Lemma str_in_parens_without_parens (s : str) :
  str_in (lit "()") (without_parens s) = false.
Proof.
  destruct (str_in (lit "()") (without_parens s)) eqn:E; [|reflexivity].
  exfalso. apply (proj1 (no_parens_without_parens s)).
  apply (str_in_chars _ _ E). left; reflexivity.
Qed.

(** Every entry of [invalid_chars] is one reserved character other
    than a parenthesis, or the pair of parentheses. *)
Lemma invalid_chars_inv (char : str) :
  In char invalid_chars ->
  char = lit "()" \/
  exists c, char = [c] /\ In c spec_reserved_chars /\ c <> 0x28 /\ c <> 0x29 /\ c <> 0x78.
Proof.
  intros H. vm_compute in H.
  repeat (destruct H as [<-|H];
          [first [left; reflexivity
                 |right; eexists; split; [reflexivity|];
                  split; [vm_compute; tauto|repeat split; discriminate]]|]).
  destruct H.
Qed.

Lemma reserved_char_inv (c : N) :
  In c spec_reserved_chars -> c <> 0x28 -> c <> 0x29 -> In [c] invalid_chars.
Proof.
  intros H H1 H2. vm_compute in H.
  repeat (destruct H as [<-|H]; [first [congruence|vm_compute; tauto]|]).
  destruct H.
Qed.

End NameValidation.

(** C1 (as the code has it).  [_validate_name] raises [ValueError], the
    specification's [InvalidArgument], for every string that is empty or
    whitespace-only, is longer than 64 characters, contains one of the
    reserved characters other than a parenthesis, or contains the pair
    of parentheses; and it returns normally for every string that is not
    whitespace-only, has at most 64 characters and contains no reserved
    character. *)
Theorem validate_name_rejects_accepts (s name_type : str) :
  (all_whitespace s = true \/ (64 < len s)%nat \/
   (exists c, In c s /\ In c spec_reserved_chars /\ c <> 0x28 /\ c <> 0x29) \/
   str_in (lit "()") s = true ->
   exists e, _validate_name (PStr s) name_type = Raise e /\ InvalidArgument e) /\
  (all_whitespace s = false -> (len s <= 64)%nat ->
   (forall c, In c s -> ~ In c spec_reserved_chars) ->
   _validate_name (PStr s) name_type = Ok tt).
Proof.
  rewrite validate_name_str. split.
  - intros H.
    destruct (all_whitespace s); [eexists; split; [reflexivity|right; reflexivity]|].
    destruct (64 <? len s)%nat eqn:L; [eexists; split; [reflexivity|right; reflexivity]|].
    apply Nat.ltb_ge in L.
    assert (exists char, In char invalid_chars /\ str_in char s = true) as (char & Hin & Hs).
    { destruct H as [H|[H|[(c & Hc & Hr & H1 & H2)|H]]]; [discriminate|lia| |].
      - exists [c]. split; [apply reserved_char_inv; assumption|apply str_in_char, Hc].
      - exists (lit "()"). split; [vm_compute; tauto|exact H]. }
    destruct (check_invalid_chars_raises invalid_chars s name_type char Hin Hs) as (m & ->).
    eexists; split; [reflexivity|right; reflexivity].
  - intros -> L H. apply Nat.ltb_ge in L. rewrite L.
    apply check_invalid_chars_ok. intros char Hin.
    destruct (str_in char s) eqn:E; [exfalso|reflexivity].
    destruct (invalid_chars_inv char Hin) as [->|(c & -> & Hr & _)].
    + apply (H 0x28); [apply (str_in_chars _ _ E); left; reflexivity|vm_compute; tauto].
    + apply (H c); [apply str_in_char, E|exact Hr].
Qed.

Lemma validate_name_rejects_accepts_witness :
  (exists e, _validate_name (PStr (lit "my app")) (lit "Database") = Raise e /\
             InvalidArgument e) /\
  _validate_name (PStr (lit "test_db")) (lit "Database") = Ok tt.
Proof.
  split.
  - apply (proj1 (validate_name_rejects_accepts (lit "my app") (lit "Database"))).
    right; right; left. exists 0x20. vm_compute. intuition discriminate.
  - apply (proj2 (validate_name_rejects_accepts (lit "test_db") (lit "Database"))).
    + reflexivity.
    + apply Nat.leb_le. reflexivity.
    + intros c Hc Hr. vm_compute in Hc, Hr.
      repeat (destruct Hc as [<-|Hc]; [intuition discriminate|]). exact Hc.
Defined.

(** C1 as written fails twice: a name with a lone parenthesis contains
    a reserved character and is accepted, and a one-character name made
    of a tab contains no reserved character and is rejected. *)
Lemma validate_name_claim_fails :
  (In 0x28 (lit "a(b") /\ In 0x28 spec_reserved_chars /\
   _validate_name (PStr (lit "a(b")) (lit "Database") = Ok tt) /\
  (len [0x09] = 1%nat /\ (forall c, In c [0x09] -> ~ In c spec_reserved_chars) /\
   _validate_name (PStr [0x09]) (lit "Database") =
   Raise (mkExn ValueError [Text (lit "Database"); txt " name cannot be empty or whitespace"])).
Proof.
  repeat split; try (vm_compute; tauto).
  intros c [<-|[]] Hr. vm_compute in Hr. intuition discriminate.
Qed.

========

With nothing left out, return each entry exactly.

Expected answer:
Lemma str_in_parens_without_parens (s : str) :
  str_in (lit "()") (without_parens s) = false.
Proof.
  destruct (str_in (lit "()") (without_parens s)) eqn:E; [|reflexivity].
  exfalso. apply (proj1 (no_parens_without_parens s)).
  apply (str_in_chars _ _ E). left; reflexivity.
Qed.

(** Every entry of [invalid_chars] is one reserved character other
    than a parenthesis, or the pair of parentheses. *)
Lemma invalid_chars_inv (char : str) :
  In char invalid_chars ->
  char = lit "()" \/
  exists c, char = [c] /\ In c spec_reserved_chars /\ c <> 0x28 /\ c <> 0x29 /\ c <> 0x78.
Proof.
  intros H. vm_compute in H.
  repeat (destruct H as [<-|H];
          [first [left; reflexivity
                 |right; eexists; split; [reflexivity|];
                  split; [vm_compute; tauto|repeat split; discriminate]]|]).
  destruct H.
Qed.

Lemma reserved_char_inv (c : N) :
  In c spec_reserved_chars -> c <> 0x28 -> c <> 0x29 -> In [c] invalid_chars.
Proof.
  intros H H1 H2. vm_compute in H.
  repeat (destruct H as [<-|H]; [first [congruence|vm_compute; tauto]|]).
  destruct H.
Qed.

End NameValidation.

(** C1 (as the code has it).  [_validate_name] raises [ValueError], the
    specification's [InvalidArgument], for every string that is empty or
    whitespace-only, is longer than 64 characters, contains one of the
    reserved characters other than a parenthesis, or contains the pair
    of parentheses; and it returns normally for every string that is not
    whitespace-only, has at most 64 characters and contains no reserved
    character. *)
Theorem validate_name_rejects_accepts (s name_type : str) :
  (all_whitespace s = true \/ (64 < len s)%nat \/
   (exists c, In c s /\ In c spec_reserved_chars /\ c <> 0x28 /\ c <> 0x29) \/
   str_in (lit "()") s = true ->
   exists e, _validate_name (PStr s) name_type = Raise e /\ InvalidArgument e) /\
  (all_whitespace s = false -> (len s <= 64)%nat ->
   (forall c, In c s -> ~ In c spec_reserved_chars) ->
   _validate_name (PStr s) name_type = Ok tt).
Proof.
  rewrite validate_name_str. split.
  - intros H.
    destruct (all_whitespace s); [eexists; split; [reflexivity|right; reflexivity]|].
    destruct (64 <? len s)%nat eqn:L; [eexists; split; [reflexivity|right; reflexivity]|].
    apply Nat.ltb_ge in L.
    assert (exists char, In char invalid_chars /\ str_in char s = true) as (char & Hin & Hs).
    { destruct H as [H|[H|[(c & Hc & Hr & H1 & H2)|H]]]; [discriminate|lia| |].
      - exists [c]. split; [apply reserved_char_inv; assumption|apply str_in_char, Hc].
      - exists (lit "()"). split; [vm_compute; tauto|exact H]. }
    destruct (check_invalid_chars_raises invalid_chars s name_type char Hin Hs) as (m & ->).
    eexists; split; [reflexivity|right; reflexivity].
  - intros -> L H. apply Nat.ltb_ge in L. rewrite L.
    apply check_invalid_chars_ok. intros char Hin.
    destruct (str_in char s) eqn:E; [exfalso|reflexivity].
    destruct (invalid_chars_inv char Hin) as [->|(c & -> & Hr & _)].
    + apply (H 0x28); [apply (str_in_chars _ _ E); left; reflexivity|vm_compute; tauto].
    + apply (H c); [apply str_in_char, E|exact Hr].
Qed.

Lemma validate_name_rejects_accepts_witness :
  (exists e, _validate_name (PStr (lit "my app")) (lit "Database") = Raise e /\
             InvalidArgument e) /\
  _validate_name (PStr (lit "test_db")) (lit "Database") = Ok tt.
Proof.
  split.
  - apply (proj1 (validate_name_rejects_accepts (lit "my app") (lit "Database"))).
    right; right; left. exists 0x20. vm_compute. intuition discriminate.
  - apply (proj2 (validate_name_rejects_accepts (lit "test_db") (lit "Database"))).
    + reflexivity.
    + apply Nat.leb_le. reflexivity.
    + intros c Hc Hr. vm_compute in Hc, Hr.
      repeat (destruct Hc as [<-|Hc]; [intuition discriminate|]). exact Hc.
Defined.

(** C1 as written fails twice: a name with a lone parenthesis contains
    a reserved character and is accepted, and a one-character name made
    of a tab contains no reserved character and is rejected. *)
Lemma validate_name_claim_fails :
  (In 0x28 (lit "a(b") /\ In 0x28 spec_reserved_chars /\
   _validate_name (PStr (lit "a(b")) (lit "Database") = Ok tt) /\
  (len [0x09] = 1%nat /\ (forall c, In c [0x09] -> ~ In c spec_reserved_chars) /\
   _validate_name (PStr [0x09]) (lit "Database") =
   Raise (mkExn ValueError [Text (lit "Database"); txt " name cannot be empty or whitespace"])).
Proof.
  repeat split; try (vm_compute; tauto).
  intros c [<-|[]] Hr. vm_compute in Hr. intuition discriminate.
Qed.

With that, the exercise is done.